◆ Work item:
Within the data that follows, set down exactly the lines from the one containing "Raise e => Raise e" through the one containing "Module Torch.", both ends included.

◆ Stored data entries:
↓↓↓
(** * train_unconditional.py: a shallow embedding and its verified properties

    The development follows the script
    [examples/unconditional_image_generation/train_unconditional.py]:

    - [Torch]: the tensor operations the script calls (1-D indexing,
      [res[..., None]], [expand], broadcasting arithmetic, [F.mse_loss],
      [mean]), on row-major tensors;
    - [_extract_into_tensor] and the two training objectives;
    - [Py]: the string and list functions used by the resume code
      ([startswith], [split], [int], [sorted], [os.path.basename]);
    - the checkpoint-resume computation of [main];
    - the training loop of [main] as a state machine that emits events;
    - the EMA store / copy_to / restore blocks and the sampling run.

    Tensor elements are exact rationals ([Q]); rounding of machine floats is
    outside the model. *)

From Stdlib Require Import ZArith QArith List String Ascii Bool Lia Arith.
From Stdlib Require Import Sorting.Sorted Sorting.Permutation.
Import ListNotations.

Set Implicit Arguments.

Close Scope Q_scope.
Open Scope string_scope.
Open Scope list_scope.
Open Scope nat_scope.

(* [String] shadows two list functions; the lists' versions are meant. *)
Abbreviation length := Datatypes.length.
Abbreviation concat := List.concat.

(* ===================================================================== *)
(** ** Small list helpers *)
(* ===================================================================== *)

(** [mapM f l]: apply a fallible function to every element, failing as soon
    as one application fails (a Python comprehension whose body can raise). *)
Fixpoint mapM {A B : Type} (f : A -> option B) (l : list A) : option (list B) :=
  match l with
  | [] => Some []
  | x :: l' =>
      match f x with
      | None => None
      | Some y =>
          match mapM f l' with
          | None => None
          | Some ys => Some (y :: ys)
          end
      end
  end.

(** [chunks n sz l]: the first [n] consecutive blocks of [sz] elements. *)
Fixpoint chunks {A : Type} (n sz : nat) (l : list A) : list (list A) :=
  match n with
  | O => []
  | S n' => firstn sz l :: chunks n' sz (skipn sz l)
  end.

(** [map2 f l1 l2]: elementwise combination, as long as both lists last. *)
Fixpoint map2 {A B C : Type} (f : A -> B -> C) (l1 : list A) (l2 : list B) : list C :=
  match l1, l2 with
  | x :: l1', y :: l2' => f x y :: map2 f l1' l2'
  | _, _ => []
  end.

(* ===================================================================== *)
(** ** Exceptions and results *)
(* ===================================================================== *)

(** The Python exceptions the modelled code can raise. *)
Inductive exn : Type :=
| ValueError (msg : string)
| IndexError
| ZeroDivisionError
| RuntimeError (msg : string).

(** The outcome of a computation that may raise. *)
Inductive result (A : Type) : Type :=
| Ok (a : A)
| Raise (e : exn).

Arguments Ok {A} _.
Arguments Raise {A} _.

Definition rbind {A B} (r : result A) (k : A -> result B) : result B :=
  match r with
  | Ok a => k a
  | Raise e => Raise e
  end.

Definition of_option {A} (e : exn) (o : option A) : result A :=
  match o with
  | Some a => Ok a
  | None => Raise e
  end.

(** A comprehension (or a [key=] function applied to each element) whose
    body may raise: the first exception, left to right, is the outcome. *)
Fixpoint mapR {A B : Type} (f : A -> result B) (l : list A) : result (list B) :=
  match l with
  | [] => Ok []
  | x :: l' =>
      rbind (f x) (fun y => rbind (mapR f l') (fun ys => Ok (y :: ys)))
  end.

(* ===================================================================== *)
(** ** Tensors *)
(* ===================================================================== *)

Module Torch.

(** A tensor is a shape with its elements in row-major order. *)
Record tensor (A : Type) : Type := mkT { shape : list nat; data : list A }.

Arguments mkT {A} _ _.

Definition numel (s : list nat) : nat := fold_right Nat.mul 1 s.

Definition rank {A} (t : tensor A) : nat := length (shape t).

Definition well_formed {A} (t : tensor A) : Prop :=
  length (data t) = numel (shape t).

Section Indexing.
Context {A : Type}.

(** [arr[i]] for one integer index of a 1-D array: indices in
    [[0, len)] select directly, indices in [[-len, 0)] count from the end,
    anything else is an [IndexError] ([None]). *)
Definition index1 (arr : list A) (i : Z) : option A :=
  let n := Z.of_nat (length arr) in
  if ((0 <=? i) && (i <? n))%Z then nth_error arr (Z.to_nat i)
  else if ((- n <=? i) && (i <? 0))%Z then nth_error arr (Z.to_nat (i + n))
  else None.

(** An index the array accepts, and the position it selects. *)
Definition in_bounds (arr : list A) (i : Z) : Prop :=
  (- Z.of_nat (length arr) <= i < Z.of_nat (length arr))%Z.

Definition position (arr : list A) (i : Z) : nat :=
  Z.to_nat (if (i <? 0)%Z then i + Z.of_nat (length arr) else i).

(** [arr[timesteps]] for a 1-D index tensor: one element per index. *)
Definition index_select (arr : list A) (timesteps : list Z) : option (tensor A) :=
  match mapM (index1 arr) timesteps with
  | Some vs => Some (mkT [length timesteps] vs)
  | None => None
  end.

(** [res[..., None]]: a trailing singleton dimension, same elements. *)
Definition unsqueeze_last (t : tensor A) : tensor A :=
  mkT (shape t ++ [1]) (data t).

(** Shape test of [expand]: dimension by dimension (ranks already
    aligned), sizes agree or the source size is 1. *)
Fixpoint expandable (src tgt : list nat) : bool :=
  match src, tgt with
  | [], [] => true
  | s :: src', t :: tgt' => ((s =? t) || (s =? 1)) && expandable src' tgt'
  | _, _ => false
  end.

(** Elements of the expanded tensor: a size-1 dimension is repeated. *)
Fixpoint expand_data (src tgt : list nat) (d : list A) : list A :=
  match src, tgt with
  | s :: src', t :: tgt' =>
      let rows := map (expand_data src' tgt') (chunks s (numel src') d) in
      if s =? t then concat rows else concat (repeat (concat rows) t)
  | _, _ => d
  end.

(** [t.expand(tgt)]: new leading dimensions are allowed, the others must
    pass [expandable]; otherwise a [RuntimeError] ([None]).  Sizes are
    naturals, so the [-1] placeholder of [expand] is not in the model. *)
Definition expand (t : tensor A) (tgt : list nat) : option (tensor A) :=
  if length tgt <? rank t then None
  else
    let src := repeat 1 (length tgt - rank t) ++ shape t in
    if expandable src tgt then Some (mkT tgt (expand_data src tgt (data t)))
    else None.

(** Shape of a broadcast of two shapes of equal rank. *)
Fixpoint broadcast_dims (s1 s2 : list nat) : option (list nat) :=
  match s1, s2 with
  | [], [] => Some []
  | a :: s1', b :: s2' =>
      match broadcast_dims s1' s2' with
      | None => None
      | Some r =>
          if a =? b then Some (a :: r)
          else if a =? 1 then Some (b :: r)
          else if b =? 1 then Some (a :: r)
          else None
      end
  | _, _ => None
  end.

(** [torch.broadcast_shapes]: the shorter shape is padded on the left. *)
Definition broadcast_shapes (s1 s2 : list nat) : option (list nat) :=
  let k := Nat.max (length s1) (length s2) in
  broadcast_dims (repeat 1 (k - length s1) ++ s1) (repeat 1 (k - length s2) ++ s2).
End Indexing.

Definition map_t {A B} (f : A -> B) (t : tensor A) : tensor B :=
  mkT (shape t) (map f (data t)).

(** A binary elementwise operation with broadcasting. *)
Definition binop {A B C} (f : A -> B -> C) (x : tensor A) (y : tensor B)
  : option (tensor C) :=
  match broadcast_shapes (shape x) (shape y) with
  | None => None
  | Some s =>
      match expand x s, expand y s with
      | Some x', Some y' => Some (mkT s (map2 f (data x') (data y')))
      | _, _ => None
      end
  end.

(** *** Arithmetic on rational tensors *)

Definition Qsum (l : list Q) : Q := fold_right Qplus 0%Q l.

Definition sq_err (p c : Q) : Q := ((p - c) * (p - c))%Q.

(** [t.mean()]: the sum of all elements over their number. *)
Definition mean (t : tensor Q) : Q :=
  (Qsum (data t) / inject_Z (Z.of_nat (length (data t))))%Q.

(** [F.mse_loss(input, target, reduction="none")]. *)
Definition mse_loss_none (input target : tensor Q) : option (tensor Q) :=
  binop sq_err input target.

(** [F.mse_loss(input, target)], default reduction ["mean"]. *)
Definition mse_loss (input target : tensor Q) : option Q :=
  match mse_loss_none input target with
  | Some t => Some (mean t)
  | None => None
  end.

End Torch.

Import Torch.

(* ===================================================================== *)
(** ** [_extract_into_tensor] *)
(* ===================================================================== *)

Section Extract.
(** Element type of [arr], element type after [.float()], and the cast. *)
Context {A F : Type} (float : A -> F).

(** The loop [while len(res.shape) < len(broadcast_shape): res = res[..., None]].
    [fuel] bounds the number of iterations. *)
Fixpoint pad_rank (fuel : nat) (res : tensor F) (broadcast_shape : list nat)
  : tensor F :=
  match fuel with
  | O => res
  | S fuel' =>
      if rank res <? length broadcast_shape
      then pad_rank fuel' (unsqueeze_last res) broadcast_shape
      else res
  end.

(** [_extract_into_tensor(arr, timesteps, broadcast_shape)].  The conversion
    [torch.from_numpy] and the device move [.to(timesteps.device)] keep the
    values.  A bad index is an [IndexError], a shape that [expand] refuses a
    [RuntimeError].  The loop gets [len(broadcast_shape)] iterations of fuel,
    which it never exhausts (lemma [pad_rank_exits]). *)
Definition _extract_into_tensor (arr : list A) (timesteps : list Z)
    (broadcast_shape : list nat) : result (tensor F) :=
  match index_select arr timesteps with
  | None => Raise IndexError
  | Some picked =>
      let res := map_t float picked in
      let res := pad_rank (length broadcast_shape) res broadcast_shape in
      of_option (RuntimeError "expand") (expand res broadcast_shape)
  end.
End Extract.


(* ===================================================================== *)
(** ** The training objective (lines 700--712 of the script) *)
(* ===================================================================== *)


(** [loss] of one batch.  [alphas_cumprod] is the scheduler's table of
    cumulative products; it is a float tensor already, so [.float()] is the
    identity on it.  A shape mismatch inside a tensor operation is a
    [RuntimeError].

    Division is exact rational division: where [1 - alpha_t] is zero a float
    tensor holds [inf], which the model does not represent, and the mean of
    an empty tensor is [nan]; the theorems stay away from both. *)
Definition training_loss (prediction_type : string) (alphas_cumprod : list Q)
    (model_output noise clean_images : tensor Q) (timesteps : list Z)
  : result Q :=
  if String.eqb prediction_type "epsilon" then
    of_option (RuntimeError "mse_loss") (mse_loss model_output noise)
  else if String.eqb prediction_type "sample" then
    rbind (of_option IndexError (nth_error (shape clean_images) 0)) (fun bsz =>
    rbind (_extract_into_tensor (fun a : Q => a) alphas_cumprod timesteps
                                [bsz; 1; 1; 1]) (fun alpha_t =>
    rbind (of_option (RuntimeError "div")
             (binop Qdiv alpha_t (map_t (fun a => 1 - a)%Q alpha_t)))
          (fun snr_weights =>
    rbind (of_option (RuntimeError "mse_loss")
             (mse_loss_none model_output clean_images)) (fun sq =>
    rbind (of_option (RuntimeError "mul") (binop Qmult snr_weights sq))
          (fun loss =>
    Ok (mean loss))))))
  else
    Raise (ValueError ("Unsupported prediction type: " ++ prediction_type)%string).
↑↑↑
◆ Result of this task:
  | Raise e => Raise e
  end.

Definition of_option {A} (e : exn) (o : option A) : result A :=
  match o with
  | Some a => Ok a
  | None => Raise e
  end.

(** A comprehension (or a [key=] function applied to each element) whose
    body may raise: the first exception, left to right, is the outcome. *)
Fixpoint mapR {A B : Type} (f : A -> result B) (l : list A) : result (list B) :=
  match l with
  | [] => Ok []
  | x :: l' =>
      rbind (f x) (fun y => rbind (mapR f l') (fun ys => Ok (y :: ys)))
  end.

(* ===================================================================== *)
(** ** Tensors *)
(* ===================================================================== *)

Module Torch.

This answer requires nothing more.